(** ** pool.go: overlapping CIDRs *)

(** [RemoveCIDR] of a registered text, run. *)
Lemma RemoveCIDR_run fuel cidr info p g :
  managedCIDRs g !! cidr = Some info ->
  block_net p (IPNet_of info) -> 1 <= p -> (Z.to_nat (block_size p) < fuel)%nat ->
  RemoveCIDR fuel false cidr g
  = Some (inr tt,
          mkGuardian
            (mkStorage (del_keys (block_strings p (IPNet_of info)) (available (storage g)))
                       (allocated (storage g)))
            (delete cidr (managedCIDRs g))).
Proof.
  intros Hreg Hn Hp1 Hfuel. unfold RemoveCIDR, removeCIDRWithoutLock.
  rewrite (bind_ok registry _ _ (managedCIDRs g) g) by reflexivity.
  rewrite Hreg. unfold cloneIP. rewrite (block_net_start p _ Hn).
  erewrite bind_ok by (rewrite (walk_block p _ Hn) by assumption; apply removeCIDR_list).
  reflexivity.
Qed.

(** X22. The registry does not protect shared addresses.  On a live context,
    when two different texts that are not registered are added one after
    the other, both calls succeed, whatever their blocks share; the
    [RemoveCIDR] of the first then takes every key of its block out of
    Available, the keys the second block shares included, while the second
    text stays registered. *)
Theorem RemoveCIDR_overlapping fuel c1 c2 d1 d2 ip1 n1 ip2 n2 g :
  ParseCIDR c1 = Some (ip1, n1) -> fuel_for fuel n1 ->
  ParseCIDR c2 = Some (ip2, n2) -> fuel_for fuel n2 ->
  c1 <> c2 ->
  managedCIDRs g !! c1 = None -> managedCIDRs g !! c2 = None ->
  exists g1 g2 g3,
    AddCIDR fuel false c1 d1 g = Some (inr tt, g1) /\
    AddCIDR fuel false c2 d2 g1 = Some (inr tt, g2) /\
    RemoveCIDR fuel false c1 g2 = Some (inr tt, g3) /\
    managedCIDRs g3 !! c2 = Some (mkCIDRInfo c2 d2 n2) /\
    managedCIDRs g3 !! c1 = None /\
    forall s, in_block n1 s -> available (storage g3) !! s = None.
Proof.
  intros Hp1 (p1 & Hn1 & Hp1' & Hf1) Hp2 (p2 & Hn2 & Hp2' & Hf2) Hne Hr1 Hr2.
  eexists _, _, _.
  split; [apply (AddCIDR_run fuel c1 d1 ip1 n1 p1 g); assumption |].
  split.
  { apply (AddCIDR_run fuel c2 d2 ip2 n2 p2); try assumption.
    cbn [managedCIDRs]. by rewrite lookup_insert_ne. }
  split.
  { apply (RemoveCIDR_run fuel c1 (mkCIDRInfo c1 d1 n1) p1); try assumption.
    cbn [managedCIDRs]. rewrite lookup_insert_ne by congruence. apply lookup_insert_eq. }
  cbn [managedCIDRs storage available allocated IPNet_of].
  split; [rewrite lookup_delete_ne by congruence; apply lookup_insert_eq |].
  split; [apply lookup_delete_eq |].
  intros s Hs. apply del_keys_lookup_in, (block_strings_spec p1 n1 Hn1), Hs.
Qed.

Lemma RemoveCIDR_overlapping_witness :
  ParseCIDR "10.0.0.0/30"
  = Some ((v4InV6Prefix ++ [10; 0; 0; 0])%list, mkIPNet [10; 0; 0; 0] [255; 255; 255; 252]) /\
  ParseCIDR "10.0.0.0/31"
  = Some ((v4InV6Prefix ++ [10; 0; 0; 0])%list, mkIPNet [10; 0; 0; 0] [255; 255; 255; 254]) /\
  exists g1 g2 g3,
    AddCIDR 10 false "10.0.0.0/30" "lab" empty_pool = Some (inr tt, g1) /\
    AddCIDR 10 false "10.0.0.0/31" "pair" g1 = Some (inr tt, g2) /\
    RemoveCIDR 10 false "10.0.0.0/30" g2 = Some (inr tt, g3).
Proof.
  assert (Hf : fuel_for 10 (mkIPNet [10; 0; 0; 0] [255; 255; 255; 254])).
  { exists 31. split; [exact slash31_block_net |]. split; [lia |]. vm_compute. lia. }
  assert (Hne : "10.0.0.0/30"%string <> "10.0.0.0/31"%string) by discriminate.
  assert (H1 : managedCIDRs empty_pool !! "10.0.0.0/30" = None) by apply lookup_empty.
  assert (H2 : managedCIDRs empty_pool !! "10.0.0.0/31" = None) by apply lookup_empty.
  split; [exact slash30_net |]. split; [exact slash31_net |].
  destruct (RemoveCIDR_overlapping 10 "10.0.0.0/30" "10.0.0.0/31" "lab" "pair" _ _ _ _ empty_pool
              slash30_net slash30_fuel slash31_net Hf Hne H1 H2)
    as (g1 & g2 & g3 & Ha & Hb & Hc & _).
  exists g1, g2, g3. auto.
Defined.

◇ ◇ ◇

> **Work request**
All entries should be restated word for word.

> **Problem solution**
(** ** pool.go: overlapping CIDRs *)

(** [RemoveCIDR] of a registered text, run. *)
Lemma RemoveCIDR_run fuel cidr info p g :
  managedCIDRs g !! cidr = Some info ->
  block_net p (IPNet_of info) -> 1 <= p -> (Z.to_nat (block_size p) < fuel)%nat ->
  RemoveCIDR fuel false cidr g
  = Some (inr tt,
          mkGuardian
            (mkStorage (del_keys (block_strings p (IPNet_of info)) (available (storage g)))
                       (allocated (storage g)))
            (delete cidr (managedCIDRs g))).
Proof.
  intros Hreg Hn Hp1 Hfuel. unfold RemoveCIDR, removeCIDRWithoutLock.
  rewrite (bind_ok registry _ _ (managedCIDRs g) g) by reflexivity.
  rewrite Hreg. unfold cloneIP. rewrite (block_net_start p _ Hn).
  erewrite bind_ok by (rewrite (walk_block p _ Hn) by assumption; apply removeCIDR_list).
  reflexivity.
Qed.

(** X22. The registry does not protect shared addresses.  On a live context,
    when two different texts that are not registered are added one after
    the other, both calls succeed, whatever their blocks share; the
    [RemoveCIDR] of the first then takes every key of its block out of
    Available, the keys the second block shares included, while the second
    text stays registered. *)
Theorem RemoveCIDR_overlapping fuel c1 c2 d1 d2 ip1 n1 ip2 n2 g :
  ParseCIDR c1 = Some (ip1, n1) -> fuel_for fuel n1 ->
  ParseCIDR c2 = Some (ip2, n2) -> fuel_for fuel n2 ->
  c1 <> c2 ->
  managedCIDRs g !! c1 = None -> managedCIDRs g !! c2 = None ->
  exists g1 g2 g3,
    AddCIDR fuel false c1 d1 g = Some (inr tt, g1) /\
    AddCIDR fuel false c2 d2 g1 = Some (inr tt, g2) /\
    RemoveCIDR fuel false c1 g2 = Some (inr tt, g3) /\
    managedCIDRs g3 !! c2 = Some (mkCIDRInfo c2 d2 n2) /\
    managedCIDRs g3 !! c1 = None /\
    forall s, in_block n1 s -> available (storage g3) !! s = None.
Proof.
  intros Hp1 (p1 & Hn1 & Hp1' & Hf1) Hp2 (p2 & Hn2 & Hp2' & Hf2) Hne Hr1 Hr2.
  eexists _, _, _.
  split; [apply (AddCIDR_run fuel c1 d1 ip1 n1 p1 g); assumption |].
  split.
  { apply (AddCIDR_run fuel c2 d2 ip2 n2 p2); try assumption.
    cbn [managedCIDRs]. by rewrite lookup_insert_ne. }
  split.
  { apply (RemoveCIDR_run fuel c1 (mkCIDRInfo c1 d1 n1) p1); try assumption.
    cbn [managedCIDRs]. rewrite lookup_insert_ne by congruence. apply lookup_insert_eq. }
  cbn [managedCIDRs storage available allocated IPNet_of].
  split; [rewrite lookup_delete_ne by congruence; apply lookup_insert_eq |].
  split; [apply lookup_delete_eq |].
  intros s Hs. apply del_keys_lookup_in, (block_strings_spec p1 n1 Hn1), Hs.
Qed.

Lemma RemoveCIDR_overlapping_witness :
  ParseCIDR "10.0.0.0/30"
  = Some ((v4InV6Prefix ++ [10; 0; 0; 0])%list, mkIPNet [10; 0; 0; 0] [255; 255; 255; 252]) /\
  ParseCIDR "10.0.0.0/31"
  = Some ((v4InV6Prefix ++ [10; 0; 0; 0])%list, mkIPNet [10; 0; 0; 0] [255; 255; 255; 254]) /\
  exists g1 g2 g3,
    AddCIDR 10 false "10.0.0.0/30" "lab" empty_pool = Some (inr tt, g1) /\
    AddCIDR 10 false "10.0.0.0/31" "pair" g1 = Some (inr tt, g2) /\
    RemoveCIDR 10 false "10.0.0.0/30" g2 = Some (inr tt, g3).
Proof.
  assert (Hf : fuel_for 10 (mkIPNet [10; 0; 0; 0] [255; 255; 255; 254])).
  { exists 31. split; [exact slash31_block_net |]. split; [lia |]. vm_compute. lia. }
  assert (Hne : "10.0.0.0/30"%string <> "10.0.0.0/31"%string) by discriminate.
  assert (H1 : managedCIDRs empty_pool !! "10.0.0.0/30" = None) by apply lookup_empty.
  assert (H2 : managedCIDRs empty_pool !! "10.0.0.0/31" = None) by apply lookup_empty.
  split; [exact slash30_net |]. split; [exact slash31_net |].
  destruct (RemoveCIDR_overlapping 10 "10.0.0.0/30" "10.0.0.0/31" "lab" "pair" _ _ _ _ empty_pool
              slash30_net slash30_fuel slash31_net Hf Hne H1 H2)
    as (g1 & g2 & g3 & Ha & Hb & Hc & _).
  exists g1, g2, g3. auto.
Defined.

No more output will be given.